“Where is home?” Amber asked.
She was a fellow backpacker I met in the bar of this really cool and cheap Central Hostel we stayed in Siem Reap, Cambodia. I was trying to enjoy a bottle of local Cambodian beer that night, before dozing off, which kinda tasted similar to our very own red horse. (Confession: I am not fond of beers – but I can if I love you and you enjoy beer and I am drinking with you. Also, if I’m broke to afford other liquors. And that night, I can only afford a bottle of beer) And I remember pausing for a good minute before responding “Manila, Philippines”. It is not that I am ashamed of my roots, nor I find it difficult to let people know that I am a Filipino – because for some Captain Obvious reasons, my physique can’t be denied of its’ roots, because I’m very much Pinoy. I have always been so proud of my brown skin, my round eyes, and my wavy hair, and has always been really prouder to letting people know how lovely and how happy our country is. But at the back of my head, and to my overthinking nature, I was stunned with the other idea of what constitutes as “home”.
I asked myself over that minute what she meant by home. How does one consider a place home, when you feel home can be anywhere? And is it possible that home can be in multiple places? Is it where you were born? Where you grew up? Where your love ones live? Or where you desire living in the future?
Cambodia is very known for its’ Angkor Wat. And first time tourists are kinda obliged to visit it. It’s a UNESCO heritage site, and the biggest religious monument in the world. And I can’t stop crying on the inside to have finally seen its’ beauty. Out of all the countries I have been, Cambodia really took a significant space in my heart – and I am sure no other place can take up that much space anymore (or maybe Prague, New York, and Grand Canyon – because I have also been daydreaming almost every day seeing them, and possibly visiting back multiple times).
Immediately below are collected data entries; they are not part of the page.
(* ===== verification/ReportMeta.v ===== *)
(** * The description of a report (internal/reportmeta/report.go) *)

From S2P Require Import Prelude.

(** Scope is the request the report answers. *)
Record Metadata (F : Type) := {
  ReportScope : F;
  EntityGrain : string;
  CountMeaning : string;
  ObservationStart : option time;
  ObservationEnd : option time;
  ObservationBasis : string;
  Freshness : string;
  SourceWatermark : option time;
  ProjectionWatermark : option time;
  LoadedRows : Z;
  TotalRows : option Z;
  IncompleteCoverage : bool;
  UnavailableCapabilities : list string;
  Live : bool;
}.
#[global] Arguments ReportScope {_} _.
#[global] Arguments LoadedRows {_} _.
#[global] Arguments TotalRows {_} _.
#[global] Arguments ObservationStart {_} _.
#[global] Arguments ObservationEnd {_} _.

Section metadata.
Context {F : Type}.

Definition New (scope : F) (grain meaning basis : string) (loaded : Z) (total : option Z) : Metadata F := {|
  ReportScope := scope; EntityGrain := grain; CountMeaning := meaning; ObservationStart := None;
  ObservationEnd := None; ObservationBasis := basis; Freshness := "unavailable"; SourceWatermark := None;
  ProjectionWatermark := None; LoadedRows := loaded; TotalRows := total; IncompleteCoverage := true;
  UnavailableCapabilities := ["source_watermark"; "projection_watermark"; "sensor_coverage"]; Live := true |}.

Definition observed_between (first last : option time) (m : Metadata F) : Metadata F := {|
  ReportScope := ReportScope m; EntityGrain := EntityGrain F m; CountMeaning := CountMeaning F m;
  ObservationStart := first; ObservationEnd := last; ObservationBasis := ObservationBasis F m;
  Freshness := Freshness F m; SourceWatermark := SourceWatermark F m;
  ProjectionWatermark := ProjectionWatermark F m; LoadedRows := LoadedRows m; TotalRows := TotalRows m;
  IncompleteCoverage := IncompleteCoverage F m; UnavailableCapabilities := UnavailableCapabilities F m;
  Live := Live F m |}.
End metadata.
It has always been one of my dreams to see Angkor Wat. I remember just looking at that beautiful scene in photographs taken by friends and people I see in the internet, and be astounded by the looks of it. It looked so unreal in the screen, and even looked more surreal in flesh. For a moment, I got scared by how unbelievably huge and historic it is. For that moment, there’s nothing more frightening than a dream come true. And as much as I would love to endlessly capture everything and take more photographs, I knew that I need to take a pause, feel it, and to just silently watch the golden rim slowly glimmer behind the beautiful monument. That moment made me realized an important lesson of patience. Years of wishing and working hard to see this gorgeous sight was all worth it – because beautiful things take time.
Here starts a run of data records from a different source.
Lemma table_rows_at i c :
  (forall d, d ∈ matching -> tabular d) ->
  match i with
  | O => DeviceAfter c = ""
  | S j => exists d t, table_devices !! j = Some d /\ last_seen d = Some t /\
      DeviceAfter c = mac d /\ TimeAfter c = FormatRFC3339Nano t
  end -> table_rows st now f c = inl (drop i table_devices).
Proof.
  intros Htab Hi. unfold table_rows. destruct i as [|j].
  { rewrite Hi. cbn [is_empty String.eqb orb]. unfold table_devices, table_order. rewrite drop_0.
    destruct (String.eqb _ _); [|done]. f_equal. apply List.forallb_filter_id, List.forallb_forall. done. }
  destruct Hi as (d & t & Hd & Ht & -> & ->).
  assert (Hin : d ∈ matching) by (apply table_devices_in; by eapply list_elem_of_lookup_2).
  assert (Hne : is_empty (mac d) = false).
  { destruct (is_empty (mac d)) eqn:E; [|done]. apply is_empty_true in E. pose proof (table_mac d Hin) as Hm. by rewrite E in Hm. }
  assert (Ha : List.filter (table_order d) table_devices = drop (S j) table_devices).
  { apply (sort_by_after table_order _ j d (NoDup_fmap_1 _ _ table_keys)); [|exact Hd].
    intros a b H1 H2. by apply table_order_total. }
  rewrite Hne, <-Ha. unfold table_devices, table_order. destruct (String.eqb_spec (Sort f) "identifier") as [E|E]; cbn [orb]; [done|].
  destruct (Htab d Hin) as (_ & _ & t' & Ht' & Hr). assert (t' = t) as -> by congruence.
  rewrite ParseRFC3339_format by done. f_equal. apply filter_ext_elem. intros x Hx%sort_by_elem.
  destruct (Htab x Hx) as (_ & _ & s & Hs & _). apply recent_after_less; [done|by exists s].
Qed.

Lemma tabular_scans ds : (forall d, d ∈ ds -> tabular d) -> existsb unscannable ds = false.
Proof.
  intros H. apply existsb_absent. intros d Hd. destruct (H d Hd) as (H1 & H2 & _). unfold unscannable.
  by rewrite !bool_decide_false.
Qed.

Lemma sublist_of_table (ds : list device_row) :
  ds `sublist_of` table_devices -> NoDup (mac <$> ds) /\ forall d, d ∈ ds -> d ∈ matching.
Proof.
  intros Hs. split.
  - eapply sublist_NoDup; [|apply fmap_sublist, Hs]. unfold table_devices. rewrite sort_by_perm. apply table_keys.
  - intros d Hd. apply table_devices_in. by eapply sublist_subseteq.
Qed.

Definition table_shows (chunk : list device_row) (page : InventoryResponse) : Prop :=
  Forall2 table_row chunk (Nodes page) /\ TotalDeviceCount page = Some (Z.of_nat (length matching)) /\
  TotalRegisteredCount page = count registered matching.

Lemma table_step i cursor :
  (forall d, d ∈ matching -> tabular d) -> table_at i cursor ->
  exists page, table_page_at cursor = Some page /\
    table_shows (take (Z.to_nat (PageSize f)) (drop i table_devices)) page /\
    if rows_left table_devices (Z.to_nat (PageSize f)) i
    then NextPageCursor page <> "" /\ table_at (i + Z.to_nat (PageSize f)) (NextPageCursor page) /\
         (length (drop (i + Z.to_nat (PageSize f)) table_devices) < length (drop i table_devices))%nat
    else NextPageCursor page = "".
Proof.
  intros Htab (c & Hd & Hi). unfold table_page_at, inventoryTablePage.
  change (inventory_identity (with_page cursor (Limit f) (PageSize f) f)) with (inventory_identity f).
  rewrite Hfp. change (PageCursor (with_page cursor (Limit f) (PageSize f) f)) with cursor. rewrite Hd.
  change (table_rows st now (with_page cursor (Limit f) (PageSize f) f) c) with (table_rows st now f c).
  rewrite (table_rows_at i c Htab Hi).
  change (PageSize (with_page cursor (Limit f) (PageSize f) f)) with (PageSize f).
  change (InventoryPages.matching st now (with_page cursor (Limit f) (PageSize f) f)) with matching.
  set (rows := take (Z.to_nat (PageSize f + 1)) (drop i table_devices)).
  assert (Hsub : rows `sublist_of` table_devices).
  { etrans; [apply sublist_take|apply sublist_drop]. }
  destruct (sublist_of_table rows Hsub) as [Hnd Hin].
  rewrite tabular_scans by (intros d Hdin; by apply Htab, Hin).
  unfold rows_left. rewrite length_fmap. unfold rows at 1. rewrite length_take, !length_drop.
  assert (Hb : (PageSize f <? Z.of_nat (Z.to_nat (PageSize f + 1) `min` (length table_devices - i)))
    = (Z.to_nat (PageSize f) <? length table_devices - i)%nat).
  { destruct (Z.ltb_spec (PageSize f) (Z.of_nat (Z.to_nat (PageSize f + 1) `min` (length table_devices - i)))),
      (Nat.ltb_spec (Z.to_nat (PageSize f)) (length table_devices - i)); lia. }
  rewrite Hb. destruct (Nat.ltb_spec (Z.to_nat (PageSize f)) (length table_devices - i)) as [Hm|Hm].
  - assert (Et : take (Z.to_nat (PageSize f)) (table_node st <$> rows)
      = table_node st <$> take (Z.to_nat (PageSize f)) (drop i table_devices)).
    { unfold rows. rewrite <-fmap_take, take_take. do 2 f_equal. lia. }
    rewrite Et. clear Et Hb. set (chunk := take (Z.to_nat (PageSize f)) (drop i table_devices)).
    destruct (table_devices !! (i + Z.to_nat (PageSize f) - 1)%nat) as [d|] eqn:Ed; [|apply lookup_ge_None in Ed; lia].
    assert (Hdin : d ∈ matching) by (apply table_devices_in; by eapply list_elem_of_lookup_2).
    assert (El : last chunk = Some d).
    { unfold chunk. rewrite last_lookup, length_take, length_drop, lookup_take_lt by lia. rewrite lookup_drop, <-Ed. f_equal. lia. }
    rewrite fmap_last, El. cbn [fmap option_fmap option_map].
    destruct (table_node_spec st d (table_mac d Hdin)) as (_ & En & Els & _). rewrite Els, En.
    destruct (Htab d Hdin) as (_ & _ & t & Ht & _). rewrite Ht.
    assert (Hcs : chunk `sublist_of` table_devices) by (etrans; [apply sublist_take|apply sublist_drop]).
    destruct (sublist_of_table chunk Hcs) as [Hcn Hcin].
    eexists. split; [reflexivity|]. split; [split; [by apply review_counts_rows|done]|].
    cbn [NextPageCursor]. destruct (decode_foreign _ _ _ _ Hd) as (Hv & Hr & Hf).
    destruct (decode_encoded (after_device (mac d) (FormatRFC3339Nano t) c) "inventory-table" fp) as [Hne Hdec]; [done..|].
    split; [intros E; by rewrite E in Hne|]. split; [|lia].
    eexists. split; [exact Hdec|]. destruct (i + Z.to_nat (PageSize f))%nat as [|j] eqn:Ej; [lia|].
    replace (S j - 1)%nat with j in Ed by lia. by exists d, t.
  - eexists. split; [reflexivity|]. split; [|done]. split; [|done]. cbn [Nodes].
    assert (Er : rows = take (Z.to_nat (PageSize f)) (drop i table_devices)).
    { unfold rows. rewrite !take_ge by (rewrite length_drop; lia). done. }
    rewrite <-Er. by apply review_counts_rows.
Qed.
We spent almost the entire sunny day walking around, riding the tuk tuk (you will be needing to rent a tuk tuk for the entire day which was around 20USD) in visiting all temples we can see. It was very exhausting! And it is important to bring a liter of water at least to replace all the sweat you’d be having. To our surprise, one day pass, which we all thought was just for 20USD is already for 37USD. The cost didn’t hurt much because the view and the experience was all worth it anyway. In case you haven’t noticed, I have been mentioning USD in this paragraph. Cambodia does have their own currency which they call riel, however, they use USD in most transactions. Although money is in USD, Cambodia is still relatively cheap compared to other Asian countries I have been. Food has this very interesting feel, and since I was traveling on a budget, food I consumed are mostly those served on the street. Cheap (around 1.5-5USD) but good enough to still give you that Khmer tastebuds experience.
Amber and I shared almost same sentiments about Cambodia that night. We even both agreed that Cambodia is a very hospital country, making you feel at home. Amber was from California, but decided to find her fortune in South East Asia, and has been teaching English in Bangkok for a couple of months. She was in Cambodia for a short stay before heading to Vietnam. When I asked if she misses home, she said California is no longer home for her.
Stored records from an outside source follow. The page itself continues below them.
(* ===== verification/Annotations.v ===== *)
(** * Operator decisions on assets (internal/assets: annotations.go, merge.go)

    The annotations of access points and devices with their audit trail, and
    the decisions on merge candidates.  Each write is the statements of one
    transaction on the tables it names; [FOR UPDATE] locks a row that exists and
    nothing when there is none, so the transactions in flight are modelled
    statement by statement. *)

From S2P Require Import Prelude GoErrors GoStrings QueryScope.
#[local] Open Scope go_scope.

(** ** Data *)

Record AssetAnnotation := {
  Kind : string;
  ID : string;
  Role : string;
  Label : string;
  Pinned : bool;
  Revision : Z;
  UpdatedBy : string;
  UpdatedAt : time;
}.

Record AssetAnnotationUpdate := {
  UpdateRole : option string;
  UpdateLabel : option string;
  UpdatePinned : option bool;
  ExpectedRevision : Z;
}.

(** A row of asset_annotations, keyed by kind and id, and of its audit table. *)
Record annotation_row := {
  ann_role : option string;
  ann_label : option string;
  ann_pinned : bool;
  ann_revision : Z;
  ann_updated_by : string;
  ann_updated_at : time;
}.

Record audit_row := {
  audit_asset : string * string;
  audit_revision : Z;
  audit_role : option string;
  audit_label : option string;
  audit_pinned : bool;
  audit_actor : string;
}.

Record annotation_db := {
  annotations : gmap (string * string) annotation_row;
  audits : list audit_row;
}.

Definition ErrAnnotationConflict : app_error := AppError ErrConflict "asset annotation revision conflict".

(** ** Normal form of requests *)

Definition normalizeAssetID (kind id : string) : (string * string) + app_error :=
  let kind := ToLower (TrimSpace kind) in
  let id := ToLower (TrimSpace id) in
  if negb (String.eqb kind "ap") && negb (String.eqb kind "device")
  then inr (Validation "unsupported asset annotation kind")
  else if negb (MacPattern id)
  then inr (Validation "asset annotation id must be a MAC address")
  else inl (kind, id).

Definition set_role (update : AssetAnnotationUpdate) (value : string) : AssetAnnotationUpdate := {|
  UpdateRole := Some value; UpdateLabel := UpdateLabel update; UpdatePinned := UpdatePinned update;
  ExpectedRevision := ExpectedRevision update |}.
(* ===== verification/Auth.v ===== *)
(** * Authentication and authorization (internal/auth)

    Bearer tokens: a shared static token known by its SHA-256 digest, or
    Keycloak access tokens signed with RS256 by a key of the issuer's JWKS,
    which [jwtVerifier] caches.  JSON decoding is the class [JWTJSON]; base64,
    hex, SHA-256 and RSA signature verification are executable. *)

From S2P Require Import Prelude GoErrors GoStrings GoCrypto GoStrconv.
#[local] Open Scope go_scope.

(** ** Encodings of the standard library *)

(** A digit of the URL alphabet of base64. *)
Definition sextet (c : ascii) : option Z :=
  if is_upper c then Some (code c - 65)
  else if is_lower c then Some (code c - 71)
  else if is_digit c then Some (code c + 4)
  else if code c =? 45 then Some 62
  else if code c =? 95 then Some 63
  else None.

Fixpoint sextet_bytes (l : list Z) : option (list Z) :=
  match l with
  | [] => Some []
  | a :: b :: c :: d :: l =>
      match sextet_bytes l with
      | Some r => Some (a * 4 + b / 16 :: b mod 16 * 16 + c / 4 :: c mod 4 * 64 + d :: r)
      | None => None
      end
  | [a; b; c] => Some [a * 4 + b / 16; b mod 16 * 16 + c / 4]
  | [a; b] => Some [a * 4 + b / 16]
  | [_] => None
  end.

Fixpoint all_some {A} (l : list (option A)) : option (list A) :=
  match l with
  | [] => Some []
  | Some a :: l => match all_some l with Some r => Some (a :: r) | None => None end
  | None :: _ => None
  end.

(** base64.RawURLEncoding.DecodeString: line breaks are skipped. *)
Definition base64url_decode (s : string) : option (list Z) :=
  match all_some (sextet <$> List.filter (fun c => negb (in_set (String (ascii_of_nat 10) (String (ascii_of_nat 13) "")) c)) (bytes s)) with
  | Some l => sextet_bytes l
  | None => None
  end.

(** ** RSA (crypto/rsa) *)

Record PublicKey := { modulus : Z; exponent : Z }.

(** [b] to the power [e] modulo [n]. *)
Definition pow_mod (b e n : Z) : Z :=
  match e with
  | Z.pos p => Pos.iter_op (fun x y => x * y mod n) p (b mod n)
  | _ => 1 mod n
  end.

Definition bit_length (n : Z) : Z := if n <=? 0 then 0 else Z.log2 n + 1.
Definition key_size (k : PublicKey) : Z := (bit_length (modulus k) + 7) / 8.

(** The DER prefix of a SHA-256 DigestInfo. *)
Definition sha256_prefix : list Z :=
  [48; 49; 48; 13; 6; 9; 96; 134; 72; 1; 101; 3; 4; 2; 1; 5; 0; 4; 32].

(** rsa.VerifyPKCS1v15 with SHA-256: the size of the key, then RFC 8017 8.2.2. *)
Definition VerifyPKCS1v15 (k : PublicKey) (digest sig : list Z) : bool :=
  let t := sha256_prefix ++ digest in
  let size := key_size k in
  let s := be_word sig in
  (1024 <=? bit_length (modulus k)) && Z.odd (modulus k)
  && (2 <=? exponent k) && Z.odd (exponent k) && (exponent k <=? 2 ^ 31 - 1)
  && (Z.of_nat (length sig) =? size) && (s <? modulus k)
  && (Z.of_nat (length t) + 11 <=? size)
  && bool_decide (be_bytes (Z.to_nat size) (pow_mod s (exponent k) (modulus k))
       = [0; 1] ++ replicate (Z.to_nat (size - Z.of_nat (length t) - 3)) 255 ++ [0] ++ t).

(** ** Data *)

Definition RoleViewer := "viewer".
Definition RoleOperator := "operator".
Definition RoleAdmin := "admin".

Inductive Decision := DecisionUnauthorized | DecisionForbidden | DecisionAuthorized.
Inductive IdentityKind := IdentityJWT | IdentityStatic | IdentityDisabled.

Record Identity := { Kind : IdentityKind; Subject : string; Display : string }.

Definition no_identity : Identity := {| Kind := IdentityDisabled; Subject := ""; Display := "" |}.

Record JWTConfig := { Issuer : string; JWKSURI : string; Audience : string; ClientID : string }.

Definition refreshCooldown : duration := 30 * Second.
Definition maxMissingKeys := 1024.

(** The state of a jwtVerifier that its locks protect. *)
Record jwtVerifier := {
  keys : gmap string PublicKey;
  missingKeys : gmap string time;
  expiry : time;
  lastRefresh : time;
}.

Record jwtHeader := { Algorithm : string; KeyID : string }.

Record jwtClaims := {
  ClaimIssuer : string;
  ClaimAudience : string;              (* json.RawMessage *)
  ExpiresAt : string;                  (* json.Number *)
  NotBefore : string;
  ClaimSubject : string;
  PreferredUsername : string;
  ResourceAccess : gmap string (list string);
}.

Record jwk := { KeyType : string; Use : string; JwkID : string; Modulus : string; Exponent : string }.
She said that home, as she learned from her journey so far, is not just the place where you were born. She said that it’s the place where you become yourself. All questions I asked myself before our conversation went deeper was answered. That’s when it hit me that where you come from now is much less important than where you are going. She’s right. Home can’t be just the place where you come from. Home would be whatever, or wherever, I have carried around me, and ultimately, a place where I could always, and would always want to go back to.